Furthermore, he remarked that the limited bank liquidity is a source of concern and it negatively affects consumer spending and deals’ conclusion. Recently, the Saudi Arabian Monetary Authority (SAMA) injected SAR 50 billion into the banking sector. Though this is an encouraging step, Boussaid recognised the need to pump cash in the M&A sector, purchase, and leverage operations as well.
The consumer sectors lead the M&A transactions in the kingdom, and this is mainstream in the middle market. Local deals and direct foreign investments mainly target healthcare, education, and electronic commerce (e-commerce) spaces, with the latter acquiring the lion’s share of M&A operations over the past five or six years.

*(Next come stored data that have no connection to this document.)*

(* ===== verification/TerminalEncoding.v ===== *)
(** [terminal/terminalEncoding.ts]: the base64 form of terminal bytes, on top of the
    browser's [btoa] and [atob], which are the forgiving base64 of the WHATWG Infra
    standard.  A byte is an [ascii], the character [String.fromCharCode] gives it. *)

From S2P Require Import Prelude.
Open Scope Z_scope.

Definition byte_value (c : ascii) : Z := Z.of_nat (nat_of_ascii c).
Definition byte_of (z : Z) : ascii := ascii_of_nat (Z.to_nat z).

(** * [btoa] and [atob] *)

Definition sextet_char (s : Z) : ascii :=
  byte_of (if s <? 26 then 65 + s else if s <? 52 then 71 + s else if s <? 62 then s - 4
           else if s =? 62 then 43 else 47).

Definition sextet_value (c : ascii) : option Z :=
  let n := byte_value c in
  if (65 <=? n) && (n <=? 90) then Some (n - 65)
  else if (97 <=? n) && (n <=? 122) then Some (n - 71)
  else if (48 <=? n) && (n <=? 57) then Some (n + 4)
  else if n =? 43 then Some 62
  else if n =? 47 then Some 63
  else None.

Fixpoint btoa (l : list ascii) : list ascii :=
  match l with
  | [] => []
  | [x] => let a := byte_value x in
           [sextet_char (a / 4); sextet_char (a mod 4 * 16); "="%char; "="%char]
  | [x; y] => let a := byte_value x in let b := byte_value y in
              [sextet_char (a / 4); sextet_char (a mod 4 * 16 + b / 16); sextet_char (b mod 16 * 4); "="%char]
  | x :: y :: z :: l' =>
      let a := byte_value x in let b := byte_value y in let c := byte_value z in
      sextet_char (a / 4) :: sextet_char (a mod 4 * 16 + b / 16)
        :: sextet_char (b mod 16 * 4 + c / 64) :: sextet_char (c mod 64) :: btoa l'
  end.

Definition base64_space (c : ascii) : bool :=
  let n := byte_value c in (n =? 9) || (n =? 10) || (n =? 12) || (n =? 13) || (n =? 32).

(** Bytes of the sextets, four at a time; two or three left over give one or two bytes. *)
Fixpoint sextets_bytes (l : list Z) : option (list ascii) :=
  match l with
  | [] => Some []
  | [_] => None
  | [s1; s2] => Some [byte_of (s1 * 4 + s2 / 16)]
  | [s1; s2; s3] => Some [byte_of (s1 * 4 + s2 / 16); byte_of (s2 mod 16 * 16 + s3 / 4)]
  | s1 :: s2 :: s3 :: s4 :: l' =>
      (fun r => byte_of (s1 * 4 + s2 / 16) :: byte_of (s2 mod 16 * 16 + s3 / 4)
                :: byte_of (s3 mod 4 * 64 + s4) :: r) <$> sextets_bytes l'
  end.

(** The trailing [=] signs, at most two, of data whose length is a multiple of four. *)
Definition strip_padding (l : list ascii) : list ascii :=
  if (Nat.modulo (length l) 4 =? 0)%nat then
    match reverse l with
    | c :: r =>
        if Ascii.eqb c "=" then
          match r with
          | d :: r' => if Ascii.eqb d "=" then reverse r' else reverse r
          | [] => []
          end
        else l
    | [] => l
    end
  else l.

(** [None] is the [InvalidCharacterError] thrown. *)
Definition atob (s : list ascii) : option (list ascii) :=
  sextets ← mapM sextet_value (strip_padding (bfilter (fun c => negb (base64_space c)) s));
  sextets_bytes sextets.

(** * The module *)

Definition BASE64_CHUNK_SIZE : Z := 32768.

(** The loop over chunks; each adds its characters to [binary]. *)
Fixpoint binary_chunks (size fuel : nat) (bytes binary : list ascii) : list ascii :=
  match fuel, bytes with
  | S f, _ :: _ => binary_chunks size f (drop size bytes) (binary ++ take size bytes)
  | _, _ => binary
  end.

Definition bytesToBase64 (bytes : list ascii) : string := unchars (btoa (binary_chunks (Z.to_nat BASE64_CHUNK_SIZE) (length bytes) bytes [])).

Definition base64ToBytes (v : string) : option (list ascii) := atob (chars v).

(** * Round trip *)

Lemma byte_value_range c : 0 <= byte_value c < 256.
Proof. unfold byte_value. pose proof (nat_ascii_bounded c). lia. Qed.

Lemma byte_of_value c : byte_of (byte_value c) = c.
Proof. unfold byte_of, byte_value. rewrite Nat2Z.id. apply ascii_nat_embedding. Qed.

(** All sextets, checked one by one. *)
Lemma sextet_checks s :
  0 <= s < 64 ->
  sextet_value (sextet_char s) = Some s /\ base64_space (sextet_char s) = false /\ sextet_char s <> "="%char.
Proof.
  intros Hs.
  assert (forallb (fun s => bool_decide (sextet_value (sextet_char s) = Some s) &&
    negb (base64_space (sextet_char s)) && negb (bool_decide (sextet_char s = "="%char))) (seqZ 0 64) = true) as H
    by (vm_compute; reflexivity).
  rewrite forallb_forall in H. specialize (H s).
  rewrite <- list_elem_of_In, elem_of_seqZ in H. specialize (H ltac:(lia)).
  apply andb_true_iff in H as [[H1 H2]%andb_true_iff H3]. breflect. done.
Qed.

Lemma sextet_value_char s : 0 <= s < 64 -> sextet_value (sextet_char s) = Some s.
Proof. apply sextet_checks. Qed.

(** Induction three bytes at a time. *)
Lemma three_ind (P : list ascii -> Prop) :
  P [] -> (forall x, P [x]) -> (forall x y, P [x; y]) -> (forall x y z l, P l -> P (x :: y :: z :: l)) -> forall l, P l.
Proof.
  intros H0 H1 H2 H3 l. assert (forall n l, (length l <= n)%nat -> P l) as Hn; [|by apply (Hn (length l))].
  induction n as [|n IH]; intros [|x [|y [|z l']]] Hl; simpl in Hl; auto; [lia|]. apply H3, IH. lia.
Qed.

(** The sextets of the bytes, and how many [=] follow them. *)
Fixpoint sextets (l : list ascii) : list Z :=
  match l with
  | [] => []
  | [x] => let a := byte_value x in [a / 4; a mod 4 * 16]
  | [x; y] => let a := byte_value x in let b := byte_value y in [a / 4; a mod 4 * 16 + b / 16; b mod 16 * 4]
  | x :: y :: z :: l' =>
      let a := byte_value x in let b := byte_value y in let c := byte_value z in
      a / 4 :: a mod 4 * 16 + b / 16 :: b mod 16 * 4 + c / 64 :: c mod 64 :: sextets l'
  end.
Fixpoint padding (l : list ascii) : nat :=
  match l with [] => 0 | [_] => 2 | [_; _] => 1 | _ :: _ :: _ :: l' => padding l' end.

Lemma btoa_sextets l : btoa l = map sextet_char (sextets l) ++ replicate (padding l) "="%char.
Proof. induction l as [|x|x y|x y z l IH] using three_ind; cbn; [done..|]. by rewrite IH. Qed.

Lemma length_btoa l : Nat.modulo (length (btoa l)) 4 = 0%nat.
Proof.
  induction l as [|x|x y|x y z l IH] using three_ind; [done..|].
  change (length (btoa (x :: y :: z :: l))) with (4 + length (btoa l))%nat.
  rewrite <- Nat.Div0.add_mod_idemp_r, IH. done.
Qed.

Lemma padding_le l : (padding l <= 2)%nat.
Proof. induction l as [|x|x y|x y z l IH] using three_ind; simpl; lia. Qed.

Lemma sextets_range l : Forall (fun s => 0 <= s < 64) (sextets l).
Proof.
  induction l as [|x|x y|x y z l IH] using three_ind; cbn [sextets]; cbv zeta; rewrite ?Forall_cons, ?Forall_nil;
    repeat match goal with c : ascii |- _ => pose proof (byte_value_range c); generalize dependent (byte_value c); clear c; intros end;
    repeat (split; [Z.div_mod_to_equations; lia|]); done.
Qed.

Lemma byte_join c z : z = byte_value c -> byte_of z = c.
Proof. intros ->. apply byte_of_value. Qed.

Lemma sextets_bytes_sextets l : sextets_bytes (sextets l) = Some l.
Proof.
  induction l as [|x|x y|x y z l IH] using three_ind; [done| | |]; cbn [sextets sextets_bytes]; cbv zeta;
    pose proof (byte_value_range x); try pose proof (byte_value_range y); try pose proof (byte_value_range z).
  - rewrite (byte_join x); [done|]. Z.div_mod_to_equations; lia.
  - rewrite (byte_join x), (byte_join y); [done|..]; Z.div_mod_to_equations; lia.
  - rewrite IH, (byte_join x), (byte_join y), (byte_join z); [done|..]; Z.div_mod_to_equations; lia.
Qed.

Lemma strip_padding_spec b k :
  "="%char ∉ b -> (k <= 2)%nat -> Nat.modulo (length (b ++ replicate k "="%char)) 4 = 0%nat ->
  strip_padding (b ++ replicate k "="%char) = b.
Proof.
  intros Hb Hk Hl. unfold strip_padding. rewrite Hl. cbn [Nat.eqb]. rewrite reverse_app.
  assert (match reverse b with c :: _ => Ascii.eqb c "=" = false | [] => True end) as Hr.
  { destruct (reverse b) as [|c r] eqn:E; [done|]. apply Ascii.eqb_neq. intros ->. apply Hb.
    rewrite <- elem_of_reverse, E. by left. }
  destruct k as [|[|[|k]]]; [| | |lia]; cbn [replicate]; [rewrite app_nil_r| |].
  - change (reverse (@nil ascii)) with (@nil ascii). cbn [app]. destruct (reverse b); [done|]. by rewrite Hr.
  - change (reverse ["="%char]) with ["="%char]. cbn [app]. rewrite Ascii.eqb_refl.
    destruct (reverse b) as [|c r] eqn:E; [by apply (f_equal reverse) in E; rewrite reverse_involutive in E|].
    by rewrite Hr, <- E, reverse_involutive.
  - change (reverse ["="%char; "="%char]) with ["="%char; "="%char]. cbn [app]. rewrite !Ascii.eqb_refl.
    apply reverse_involutive.
Qed.

Lemma mapM_sextets l : mapM sextet_value (map sextet_char (sextets l)) = Some (sextets l).
Proof.
  pose proof (sextets_range l) as H. induction H as [|s l' Hs _ IH]; simpl; [done|].
  by rewrite sextet_value_char, IH.
Qed.

Lemma btoa_no_space l : bfilter (fun c => negb (base64_space c)) (btoa l) = btoa l.
Proof.
  apply bfilter_all. rewrite btoa_sextets. apply Forall_app. split.
  - apply Forall_forall. intros c (s & -> & Hs)%elem_of_map. pose proof (sextets_range l) as Hr.
    rewrite Forall_forall in Hr. destruct (sextet_checks s (Hr s Hs)) as (_ & -> & _). done.
  - apply Forall_replicate. done.
Qed.

Lemma atob_btoa l : atob (btoa l) = Some l.
Proof.
  unfold atob. rewrite btoa_no_space. pose proof (length_btoa l) as Hl. rewrite btoa_sextets in *.
  rewrite strip_padding_spec; [|..|by apply padding_le|done].
  - rewrite mapM_sextets. apply sextets_bytes_sextets.
  - intros (s & E & Hs)%elem_of_map. pose proof (sextets_range l) as Hr. rewrite Forall_forall in Hr.
    destruct (sextet_checks s (Hr s Hs)) as (_ & _ & Hne). done.
Qed.

(** The chunk loop gathers all the bytes. *)
Lemma binary_chunks_all size fuel bytes binary :
  (0 < size)%nat -> (length bytes <= fuel)%nat -> binary_chunks size fuel bytes binary = binary ++ bytes.
Proof.
  intros Hs. revert bytes binary; induction fuel as [|f IH]; intros [|b bytes] binary Hl; cbn [binary_chunks];
    [by rewrite app_nil_r|simpl in Hl; lia|by rewrite app_nil_r|].
  rewrite IH by (rewrite length_drop; simpl in *; lia). by rewrite <- (assoc_L (++)), take_drop.
Qed.

Lemma chunk_size_pos : (0 < Z.to_nat BASE64_CHUNK_SIZE)%nat.
Proof. apply (Z2Nat.inj_lt 0 BASE64_CHUNK_SIZE); done. Qed.

(** C25. Terminal bytes survive the wire: decoding the base64 form of any bytes, of any
    length and over any number of chunks, gives them back. *)
Theorem base64_roundtrip bytes : base64ToBytes (bytesToBase64 bytes) = Some bytes.
Proof.
  unfold base64ToBytes, bytesToBase64. rewrite binary_chunks_all, chars_unchars by (apply chunk_size_pos || done). apply atob_btoa.
Qed.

On the COVID-19 crisis, Boussaid said the pandemic and tumbling oil prices negatively impacted the M&A operations in the kingdom. Some deals that were in an active negotiation stage were suspended due to negative sentiments and the economic impact on the target company, not to mention the sudden virtual freeze of all banking liquidity available to finance acquisition operations.
He continued, “Since its outbreak, the COVID-19 pandemic has hit hard various sectors, pushing offer providers to claim the 'important negative effect' provisions in their offer letters as a reason to cancel deals at the last minute.”
On a more positive note, reverse earnout reemerged as an approach to fix the current challenges. This mechanism allows the purchaser to receive part of the paid price in case the performance of the acquired business weakens or deteriorates. According to Boussaid, this represents a major transformation from the traditional pricing structure, earnout, which usually rewards vendors if the invested-in company made certain achievements in gains.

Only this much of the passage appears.